▸ PROBLEM REQUIREMENTS
Look through the data below for the line with "(** The operation", and transcribe it exactly together with each line after it up to and including the line with "Definition code (w". Give nothing else.

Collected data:
-- -- --
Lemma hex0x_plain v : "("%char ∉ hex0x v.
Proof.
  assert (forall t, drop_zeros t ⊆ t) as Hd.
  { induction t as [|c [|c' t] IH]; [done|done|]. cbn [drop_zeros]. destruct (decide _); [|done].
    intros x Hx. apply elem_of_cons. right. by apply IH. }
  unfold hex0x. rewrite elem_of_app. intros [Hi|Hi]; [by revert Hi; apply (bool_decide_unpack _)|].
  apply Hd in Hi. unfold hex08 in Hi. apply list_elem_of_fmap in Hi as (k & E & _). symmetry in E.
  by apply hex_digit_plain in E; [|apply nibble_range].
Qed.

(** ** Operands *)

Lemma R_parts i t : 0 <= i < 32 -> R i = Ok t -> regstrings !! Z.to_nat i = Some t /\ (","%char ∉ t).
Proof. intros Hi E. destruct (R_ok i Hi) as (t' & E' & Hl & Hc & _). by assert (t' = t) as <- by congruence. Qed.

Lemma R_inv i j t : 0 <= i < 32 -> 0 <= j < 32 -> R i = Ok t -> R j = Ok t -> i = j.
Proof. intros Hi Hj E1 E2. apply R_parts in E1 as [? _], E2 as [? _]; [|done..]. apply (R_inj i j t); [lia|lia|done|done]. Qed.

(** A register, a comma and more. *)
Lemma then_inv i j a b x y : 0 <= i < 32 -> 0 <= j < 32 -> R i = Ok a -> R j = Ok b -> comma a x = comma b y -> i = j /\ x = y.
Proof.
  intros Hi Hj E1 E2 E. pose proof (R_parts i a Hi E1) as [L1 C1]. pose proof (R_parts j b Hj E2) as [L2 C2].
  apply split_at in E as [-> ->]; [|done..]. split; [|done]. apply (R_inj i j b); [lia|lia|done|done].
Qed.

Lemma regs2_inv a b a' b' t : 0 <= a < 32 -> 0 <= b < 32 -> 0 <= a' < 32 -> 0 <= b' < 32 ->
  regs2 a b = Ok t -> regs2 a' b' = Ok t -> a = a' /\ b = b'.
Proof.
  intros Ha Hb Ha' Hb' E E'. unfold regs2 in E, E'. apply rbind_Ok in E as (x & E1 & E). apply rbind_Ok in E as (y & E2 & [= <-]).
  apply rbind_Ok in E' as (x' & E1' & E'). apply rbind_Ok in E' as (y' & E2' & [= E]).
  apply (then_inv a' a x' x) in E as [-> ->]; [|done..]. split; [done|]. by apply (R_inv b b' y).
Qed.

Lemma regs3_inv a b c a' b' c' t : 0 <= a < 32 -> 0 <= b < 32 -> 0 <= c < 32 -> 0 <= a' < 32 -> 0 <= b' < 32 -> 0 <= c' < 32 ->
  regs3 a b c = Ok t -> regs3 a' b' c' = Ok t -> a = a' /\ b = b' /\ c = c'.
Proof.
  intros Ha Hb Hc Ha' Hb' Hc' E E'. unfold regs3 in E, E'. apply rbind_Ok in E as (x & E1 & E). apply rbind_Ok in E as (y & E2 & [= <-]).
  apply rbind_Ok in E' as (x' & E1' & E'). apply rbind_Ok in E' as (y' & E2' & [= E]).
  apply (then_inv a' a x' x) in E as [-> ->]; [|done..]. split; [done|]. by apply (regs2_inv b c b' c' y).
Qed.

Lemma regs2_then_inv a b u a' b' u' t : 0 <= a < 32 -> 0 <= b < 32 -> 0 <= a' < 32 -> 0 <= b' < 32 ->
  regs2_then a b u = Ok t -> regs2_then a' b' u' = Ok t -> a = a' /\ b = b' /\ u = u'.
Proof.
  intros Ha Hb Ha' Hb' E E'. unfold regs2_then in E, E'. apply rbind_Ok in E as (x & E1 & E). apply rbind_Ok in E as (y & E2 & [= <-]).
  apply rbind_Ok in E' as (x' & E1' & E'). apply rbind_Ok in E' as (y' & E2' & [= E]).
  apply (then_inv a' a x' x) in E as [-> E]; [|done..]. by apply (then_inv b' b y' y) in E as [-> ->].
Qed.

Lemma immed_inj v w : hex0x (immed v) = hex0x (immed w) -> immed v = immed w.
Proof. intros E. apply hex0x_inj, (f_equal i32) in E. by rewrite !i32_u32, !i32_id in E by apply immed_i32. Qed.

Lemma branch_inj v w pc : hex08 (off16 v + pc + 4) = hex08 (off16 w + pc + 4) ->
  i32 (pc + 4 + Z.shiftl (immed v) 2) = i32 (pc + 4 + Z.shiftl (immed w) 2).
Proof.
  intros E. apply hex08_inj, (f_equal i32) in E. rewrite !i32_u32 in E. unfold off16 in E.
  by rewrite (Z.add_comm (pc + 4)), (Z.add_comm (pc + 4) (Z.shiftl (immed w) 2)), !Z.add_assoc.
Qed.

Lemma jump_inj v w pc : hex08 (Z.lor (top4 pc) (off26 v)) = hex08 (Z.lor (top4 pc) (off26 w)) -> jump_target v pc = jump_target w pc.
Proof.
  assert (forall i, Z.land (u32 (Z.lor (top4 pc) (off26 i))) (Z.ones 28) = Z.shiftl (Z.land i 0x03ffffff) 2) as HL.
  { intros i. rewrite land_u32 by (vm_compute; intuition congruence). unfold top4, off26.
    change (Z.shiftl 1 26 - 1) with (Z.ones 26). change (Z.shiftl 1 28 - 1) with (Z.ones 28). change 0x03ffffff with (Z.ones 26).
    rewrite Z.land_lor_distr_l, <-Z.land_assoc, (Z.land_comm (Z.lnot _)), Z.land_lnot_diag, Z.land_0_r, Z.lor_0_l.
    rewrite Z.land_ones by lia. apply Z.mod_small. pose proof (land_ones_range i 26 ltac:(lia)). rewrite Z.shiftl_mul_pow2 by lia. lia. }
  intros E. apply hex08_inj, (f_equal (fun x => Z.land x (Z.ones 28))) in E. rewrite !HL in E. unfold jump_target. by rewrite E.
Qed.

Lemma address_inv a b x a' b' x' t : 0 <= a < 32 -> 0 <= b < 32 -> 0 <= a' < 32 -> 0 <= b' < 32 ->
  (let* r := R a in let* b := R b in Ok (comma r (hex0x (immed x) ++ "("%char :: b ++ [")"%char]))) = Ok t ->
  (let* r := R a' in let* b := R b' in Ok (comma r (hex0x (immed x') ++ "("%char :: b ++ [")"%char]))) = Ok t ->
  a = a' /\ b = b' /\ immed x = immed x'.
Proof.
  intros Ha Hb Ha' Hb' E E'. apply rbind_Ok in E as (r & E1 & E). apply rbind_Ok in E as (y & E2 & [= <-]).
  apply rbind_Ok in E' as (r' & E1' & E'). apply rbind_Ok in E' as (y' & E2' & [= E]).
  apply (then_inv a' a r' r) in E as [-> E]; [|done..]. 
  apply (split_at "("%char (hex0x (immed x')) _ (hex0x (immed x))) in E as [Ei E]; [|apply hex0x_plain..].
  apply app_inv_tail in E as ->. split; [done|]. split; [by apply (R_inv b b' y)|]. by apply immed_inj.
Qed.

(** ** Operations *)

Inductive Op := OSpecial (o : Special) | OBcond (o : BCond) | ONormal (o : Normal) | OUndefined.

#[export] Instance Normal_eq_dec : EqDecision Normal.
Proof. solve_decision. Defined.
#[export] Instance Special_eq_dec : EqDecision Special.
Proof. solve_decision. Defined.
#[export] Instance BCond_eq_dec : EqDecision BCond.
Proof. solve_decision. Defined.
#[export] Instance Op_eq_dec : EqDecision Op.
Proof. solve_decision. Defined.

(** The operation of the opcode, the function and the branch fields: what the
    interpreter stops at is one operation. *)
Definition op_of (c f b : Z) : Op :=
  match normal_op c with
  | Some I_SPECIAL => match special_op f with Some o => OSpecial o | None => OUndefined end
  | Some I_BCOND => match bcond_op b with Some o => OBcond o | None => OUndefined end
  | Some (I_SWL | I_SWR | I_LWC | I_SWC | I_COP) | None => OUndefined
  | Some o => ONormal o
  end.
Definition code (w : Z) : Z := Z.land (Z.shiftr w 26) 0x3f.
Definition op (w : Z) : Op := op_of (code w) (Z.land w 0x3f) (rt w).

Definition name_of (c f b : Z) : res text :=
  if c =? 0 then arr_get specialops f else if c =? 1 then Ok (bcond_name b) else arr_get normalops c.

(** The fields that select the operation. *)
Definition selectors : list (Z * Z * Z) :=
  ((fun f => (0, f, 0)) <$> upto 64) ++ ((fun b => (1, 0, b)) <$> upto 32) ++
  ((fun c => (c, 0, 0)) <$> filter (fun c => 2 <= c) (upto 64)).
-- -- --
▸ EXERCISE RESULT
(** The operation of the opcode, the function and the branch fields: what the
    interpreter stops at is one operation. *)
Definition op_of (c f b : Z) : Op :=
  match normal_op c with
  | Some I_SPECIAL => match special_op f with Some o => OSpecial o | None => OUndefined end
  | Some I_BCOND => match bcond_op b with Some o => OBcond o | None => OUndefined end
  | Some (I_SWL | I_SWR | I_LWC | I_SWC | I_COP) | None => OUndefined
  | Some o => ONormal o
  end.
Definition code (w : Z) : Z := Z.land (Z.shiftr w 26) 0x3f.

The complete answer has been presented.